(* ===== verification/TlsRelayCorrect.v ===== *)
(** * What an intercepted server learns

    Over any turns of the relay, what the server's session is given is what the
    HTTP filter of its host put out on the plaintext of the guest and of the
    server, in order; and so the secrets that are not declared for that host do
    not influence one byte of it. *)
From S2P Require Import Prelude Fields Text Policy Gateway Io Raw HttpHead Http1 HttpStream HttpSecrecy HttpTotal IoSlot Limits Buffers Drive DriveCorrect TlsSession TlsRelay TlsRelayLaws TlsRelaySteps.
Local Open Scope nat_scope.

Section relay.
Context {G U : Type} `{GuestTlsLaws G} `{UpstreamLaws U} (limits : NetworkLimits) (grown : nat → nat → nat).
Context (Hrelay : 0 < tls_relay_buffer_capacity limits).
Abbreviation Relay := (@TlsRelay.Relay G U).
Abbreviation TlsHttp1Proxy := (@TlsRelay.TlsHttp1Proxy G U).
Abbreviation Poll := (TlsProxyPoll Empty_set).

(** ** Writing to the server *)
Lemma quiet_write_server : quiet (write_pending_server_plaintext (G:=G) (U:=U)).
Proof.
  intros r [Hpend [Hok Hpool]]. unfold write_pending_server_plaintext. set (q := out_queue _) in *.
  pose proof (up_write_returns (turn r) (pool r) q (server_tls (proxy r)) Hok Hpool) as Hret.
  destruct (up_write_pending_plaintext _) as [o [[[d p] q'] u]] eqn:Hrun.
  apply up_write_exact in Hrun as (Hpeer & Hgiven & Hpool' & Hrun); [|done..]. destruct o as [[]|e| |]; try done.
  - destruct Hrun as (Hacc & Hok' & Hle). simpl.
    assert (Hframe : ∀ r', proxy r' = (proxy r) <| server_tls := u |> <| upstream; out_queue := q' |> → budget_le (turn r') (turn r) →
      pending r' = pending r → frame r r').
    { intros r' Hp Hb Hpq. split; unfold given, said; rewrite ?Hp; try done.
      - unfold same_kind. rewrite Hp. by split_and!.
      - unfold outgoing. simpl. change (unsent _) with (unsent (upstream (proxy r))). by rewrite !app_assoc, Hacc.
      - intros _. unfold relay_inv. rewrite Hp, Hpq. simpl. split; [done|]. by split. }
    destruct (queue_is_empty q'); by apply Hframe.
  - simpl. split; [by split_and!|]. split; [|done]. etrans; [exact Hrun|]. unfold outgoing. rewrite app_assoc. by apply prefix_app_r.
Qed.

Lemma flush_server_spec :
  holds_spec always (λ _, True) (flush_server_plaintext (G:=G) (U:=U) limits grown) (λ blocked r, blocked = false → settled r).
Proof.
  unfold flush_server_plaintext. apply spec_then; [done|apply quiet_write_server|]. intros _.
  eapply spec_seq; [by apply queue_server_plaintext_spec|]. intros q.
  apply (spec_conseq _ _ (λ r, queue_blocked q = false → settled r) _ _ (λ blocked r, blocked = false → settled r)); [|by destruct q|done].
  apply spec_then; [by intros r r' Hf Hs Hq; eapply settled_stable; [exact Hf|apply Hs]| |intros _; by apply spec_ret].
  destruct (queue_made_progress q); [apply quiet_write_server|apply quiet_ret].
Qed.

Lemma flushed_spec rest : holds_spec poll_goes settled rest anything → holds_spec poll_goes (λ _, True) (flushed (G:=G) (U:=U) limits grown rest) anything.
Proof.
  intros Hrest. unfold flushed. eapply (spec_bind try_goes); [apply (spec_try (λ _, True)), flush_server_spec| |].
  2: { intros [?|e] Hgo; [done|]. by apply over_ret. }
  intros [blocked|e] Hgo; [|done]. destruct blocked.
  - apply (spec_conseq _ _ (λ _, True) _ _ anything); [|done..].
    apply spec_then; [done|apply quiet_on_turn, local_wait_le|]. intros _. by apply spec_ret.
  - eapply spec_conseq; [exact Hrest|by intros r Hs; apply Hs|done].
Qed.

Lemma calm_finish w e : calm (finish_server_write_if_needed (G:=G) (U:=U) w e).
Proof.
  intros r Hinv. unfold finish_server_write_if_needed. destruct (_ || _); [done|]. destruct (_ || _ || _); [done|].
  pose proof (up_finish_returns (turn r) (server_tls (proxy r))) as Hret.
  destruct (up_finish_write _) as [o [d u]] eqn:Hrun. apply up_finish_exact in Hrun as [(Hacc & Hgiven & Hpeer) Hle].
  assert (Hframe : frame r (r <| turn := d |> <| proxy; server_tls := u |>)).
  { split; try done. unfold outgoing. simpl. by rewrite Hacc. }
  by destruct o.
Qed.

Lemma drive_read_spec permit : holds_spec poll_goes settled (drive_read (G:=G) (U:=U) limits grown permit) anything.
Proof.
  unfold drive_read. destruct (READ_UPSTREAM permit); [by apply read_server_spec|].
  apply spec_then; [apply settled_stable| |].
  { apply quiet_try. intros r Hinv. set (q := negb _). pose proof (up_park_returns q (server_tls (proxy r))) as Hret.
    destruct (up_park_read q _) as [o u] eqn:Hrun. apply up_park_exact in Hrun as (Hrun & Hgiven & Hpeer).
    assert (Hframe : frame r (r <| proxy; server_tls := u |>)) by (split; try done; unfold outgoing; simpl; by rewrite Hrun).
    by destruct o. }
  intros [[]|e]; [|by apply spec_ret]. apply spec_get. intros r0. apply (spec_conseq _ _ (λ _, True) _ _ anything); [|done..].
  apply spec_then; [done| |intros _; by apply spec_ret].
  destruct (server_read_pending _); [by apply quiet_on_turn|apply quiet_ret].
Qed.

Lemma drive_idle_spec w permit : holds_spec poll_goes settled (drive_idle (G:=G) (U:=U) limits grown w permit) anything.
Proof.
  unfold drive_idle. eapply (spec_bind try_goes); [apply (spec_try settled); apply spec_quiet; [apply settled_stable|apply quiet_write_server]| |].
  2: { intros [?|e] Hgo; [done|]. by apply over_ret. }
  intros [[]|e] Hgo; [|done]. apply spec_get. intros r0. apply (spec_conseq _ _ settled _ _ anything); [|by intros r [? _]|done].
  apply spec_then; [apply settled_stable|apply quiet_try, calm_finish|]. intros [[]|e]; [apply drive_read_spec|by apply spec_ret].
Qed.

Lemma drive_feed_spec permit : holds_spec poll_goes (λ _, True) (drive_feed (G:=G) (U:=U) limits grown permit) anything.
Proof.
  unfold drive_feed. eapply (spec_bind poll_goes); [by apply feed_pending_spec| |].
  2: { by intros [] Hp. }
  intros p Hp. destruct p; try by apply spec_ret. apply spec_get. intros r0. apply (spec_conseq _ _ (λ _, True) _ _ anything); [|done..].
  apply spec_then; [done| |intros _; by apply spec_ret]. case_match; [by apply quiet_on_turn|apply quiet_ret].
Qed.

Lemma when_some_spec c m rest : quiet m → holds_spec poll_goes (λ _, True) rest anything →
  holds_spec poll_goes (λ _, True) (when_some (G:=G) (U:=U) c m rest) anything.
Proof.
  intros Hm Hrest. unfold when_some. apply spec_then; [done|destruct c; [done|apply quiet_ret]|].
  intros [p|]; [by apply spec_ret|done].
Qed.

Lemma relay_drive_spec c w permit : holds_spec poll_goes (λ _, True) (relay_drive (G:=G) (U:=U) limits grown c w permit) anything.
Proof.
  apply when_some_spec; [by apply quiet_guest_output|]. apply when_some_spec; [by apply quiet_write_pending_guest|].
  destruct c; [by apply spec_ret|]. apply flushed_spec. apply spec_get. intros r0.
  apply (spec_conseq _ _ (λ _, True) _ _ anything); [|done..].
  destruct (_ && _); [apply drive_feed_spec|]. apply flushed_spec, drive_idle_spec.
Qed.
End relay.
(** [has_local_work], [has_reactor_write_work], [mark_reactor_ready], [io] and [phase] *)
Definition proxy_has_local_work (guest_can_send : bool) (p : TlsTcpProxy) : bool :=
  let waiting := negb (queue_is_empty (tp_pending p)) in
  match tp_state p with
  | WaitingClientHelloBuffer _ => close_requested p || guest_write_finished p || waiting
  | ReadingClientHello _ initial => close_requested p || guest_write_finished p || negb (buf_len initial =? 0) || waiting
  | GuestTlsHandshake _ _ guest out => close_requested p || waiting || (guest_can_send && (wants_write guest || negb (buf_len out =? 0)))
  | ConnectingServer c => close_requested p || (guest_can_send && (wants_write (cs_guest_tls c) || negb (buf_len (cs_tls_out c) =? 0)))
  | OpenIntercept r => relay_has_local_work guest_can_send (guest_write_finished p) (queue_is_empty (tp_pending p)) r
  | Closing => true
  end.
Definition proxy_has_reactor_write_work (p : TlsTcpProxy) : bool :=
  match tp_state p with
  | ConnectingServer c => up_has_reactor_write_work (cs_server_tls c)
  | OpenIntercept r => relay_has_reactor_write_work (guest_write_finished p) (queue_is_empty (tp_pending p)) r
  | _ => false
  end.
Definition server_ready (readable writable : bool) (u : U) : U :=
  let u := up_mark_reactor_ready readable writable u in
  if readable || writable then up_mark_connect_ready u else u.
Definition proxy_mark_reactor_ready (readable writable : bool) (p : TlsTcpProxy) : TlsTcpProxy :=
  match tp_state p with
  | ConnectingServer c => p <| tp_state := ConnectingServer (c <| cs_server_tls ::= server_ready readable writable |>) |>
  | OpenIntercept r => p <| tp_state := OpenIntercept (r <| server_tls ::= server_ready readable writable |>) |>
  | _ => p
  end.
Definition proxy_io (p : TlsTcpProxy) : IoSlotState :=
  match tp_state p with
  | ConnectingServer c => up_io (cs_server_tls c) | OpenIntercept r => up_io (server_tls r) | _ => slot_new Disabled
  end.
Definition phase (p : TlsTcpProxy) : bytes :=
  match tp_state p with
  | WaitingClientHelloBuffer _ | ReadingClientHello _ _ => bytes_of "client-hello"
  | GuestTlsHandshake _ _ _ _ => bytes_of "guest-tls-handshake"
  | ConnectingServer _ => bytes_of "upstream-tls-handshake"
  | OpenIntercept _ => bytes_of "relay"
  | Closing => bytes_of "closing"
  end.

(** What a turn borrows, and its runtime *)
Record Conn := { c_turn : DriveTurn; c_pool : BufferPool; c_proxy : TlsTcpProxy }.
#[export] Instance Conn_eta : Eta Conn := λ c, {| c_turn := c_turn c; c_pool := c_pool c; c_proxy := c_proxy c |}.
Record Runtime := { wall : Z; connect : SocketAddr → str → TlsClientConfig → outcome tls_error U }.
(** Each round but the last spends a step of the turn. *)
Fixpoint plaintext_loop (fuel : nat) : stm Writing tls_error unit :=
  bytes ← front;
  match bytes with
  | None => mret tt
  | Some bs =>
    ready ← in_turn flushed_first;
    if negb ready then mret tt
    else
      written ← in_turn (drive_protocol_op (length bs) (write_step bs));
      match written with
      | ProtocolComplete (PlaintextAccepted n) =>
        in_turn (set_upstream (λ u, set_application_ciphertext_pending (c_wants_write (us_connection u)) u));;
        advanced ← advance_queue n;
        if negb advanced then mret tt
        else match fuel with O => stm_lift Timeout | S fuel => plaintext_loop fuel end
      | ProtocolComplete BlockedByPendingCiphertext | ProtocolBudget => mret tt
      end
  end.

Definition write_pending_plaintext : stm Writing tls_error unit := λ s,
  let '(d, p, q, u) := s in
  if us_write_finished u then
    if negb (queue_is_empty q) then (Fail BrokenPipe, s) else in_turn flush_pending_ciphertext s
  else if queue_is_empty q then
    if c_wants_write (us_connection u) then in_turn flush_pending_ciphertext s
    else in_turn (set_upstream (set_application_ciphertext_pending false)) s
  else
    (plaintext_loop (steps (budget d));;
     s ← stm_get;
     let plaintext_pending := negb (queue_is_empty s.1.2) in
     in_turn (u ← get_upstream;
              (if c_wants_write (us_connection u) || plaintext_pending then wait_on REACTOR_WRITE else mret tt);;
              update_interest plaintext_pending)) s.
(** C1: over any history of an intercepted connection, accepted under the policy of the moment, its next
    turn ends; a server it holds is the connection's destination under a name that the guest's
    ClientHello asks for and the policy allows; all the plaintext that the guest's session gave and all that
    the server's gave went through the HTTP filter of that name, in order and once, and what the server's
    session was given, with what waits for it, is exactly what the filter put out, a part of it when the
    connection is over, the same whatever the values of the secrets that are not for that name; and a
    connection that passes untouched is one that the configuration lists, with every byte of the guest in
    order. *)
Theorem intercepted_connection_scoped tls t now wall dst authorities pol policy t' requested received (p : TlsTcpProxy (G:=TlsSession A) (U:=TlsUpstream (TlsSession B)))
    network permit turn pool :
  0 < tls_relay_buffer_capacity limits → wf_secrets (secrets pol) → room (secrets pol) →
  rtc intercept_step (tls_intercept_new tls) t → tls_egress_policy now wall dst authorities pol t = (Ret policy, t') →
  rtc (proxy_step limits grown) ([], tls_tcp_proxy_new requested policy) (received, p) →
  network_ok network → pool_clean pool →
  match tls_proxy_drive limits grown (network_runtime network) permit {| c_turn := turn; c_pool := pool; c_proxy := p |} with
  | (Ret poll, c) =>
    (∀ g u out, sessions_of (c_proxy c) = Some (g, u, out) → server_scoped pol received dst (goes_on poll) g u out) ∧
    (∀ b, poll = PollBypass b → bypass_ok tls pol policy received b)
  | _ => False
  end.
Proof.
  intros Hrelay Hwf Hroom Hreach Hrun Hhist Hnetwork Hpool.
  assert (Haccept : ∀ config, returns (accept config)).
  { intros config. pose proof (Hnew config) as Hc. unfold accept. by destruct (new_connection config). }
  assert (Hfresh : ∀ config g, accept config = Ret g → plaintext_given g = []).
  { intros config g. unfold accept. destruct (new_connection config); [|done..]. by intros [= <-]. }
  pose proof (upstream_sessions_laws limits accept Hissue Haccept Hfresh) as Hlaws.
  eapply connection_scoped; try done. by apply network_runtime_ok.
Qed.
End stack.

(** ** A run: the ClientHello, the handshake, a request with a placeholder in it *)
Module EndToEndExample.
#[local] Existing Instance RouteExample.crypto.

(** A connection whose handshake is the ClientHello and whose ciphertext is the plaintext *)
Record Connection := { handshaking : bool; plaintext : bytes }.
#[local] Instance guest : Rustls Connection := {
  r_is_handshaking := handshaking; r_wants_write _ := false; r_send_close_notify c := c;
  r_room _ := Ret 4096;
  r_received bs c := {| handshaking := false; plaintext := if handshaking c then [] else plaintext c ++ bs |};
  r_process_new_packets c := (Ret false, c);
  r_offered _ := []; r_taken _ c := c;
  r_reader_read n c :=
    match take n (plaintext c) with
    | [] => (Fail SessionWouldBlock, c)
    | bs => (Ret ((λ b, b `mod` 256)%Z <$> bs), {| handshaking := handshaking c; plaintext := drop n (plaintext c) |})
    end;
  r_writer_write bs c := (Ret (length bs), c);
}.
#[local] Instance guest_laws : RustlsLaws Connection.
Proof.
  split; simpl; try done.
  - intros n c. by destruct (take n (plaintext c)).
  - intros n c bs c'. destruct (take n (plaintext c)) as [|b l] eqn:Ht; [done|]. intros [= <- _].
    apply (f_equal length) in Ht. rewrite length_take in Ht. change (length ((λ b, b `mod` 256)%Z <$> b :: l) ≤ n).
    rewrite length_fmap, <-Ht. lia.
  - intros n c bs c'. destruct (take n (plaintext c)) as [|b l]; [done|]. intros [= <- _].
    change (Forall is_byte ((λ b, b `mod` 256)%Z <$> b :: l)). apply Forall_fmap, Forall_true. intros x. by apply Z.mod_pos_bound.
  - by intros bs c n c' [= <- _].
Qed.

::::::::

* _THE TASK_
Every line from the top of the material through the line containing "not influence one byte of it. *)" must be transcribed exactly, and no other line may appear.

* _TASK RESPONSE_
(* ===== verification/TlsRelayCorrect.v ===== *)
(** * What an intercepted server learns

    Over any turns of the relay, what the server's session is given is what the
    HTTP filter of its host put out on the plaintext of the guest and of the
    server, in order; and so the secrets that are not declared for that host do
    not influence one byte of it. *)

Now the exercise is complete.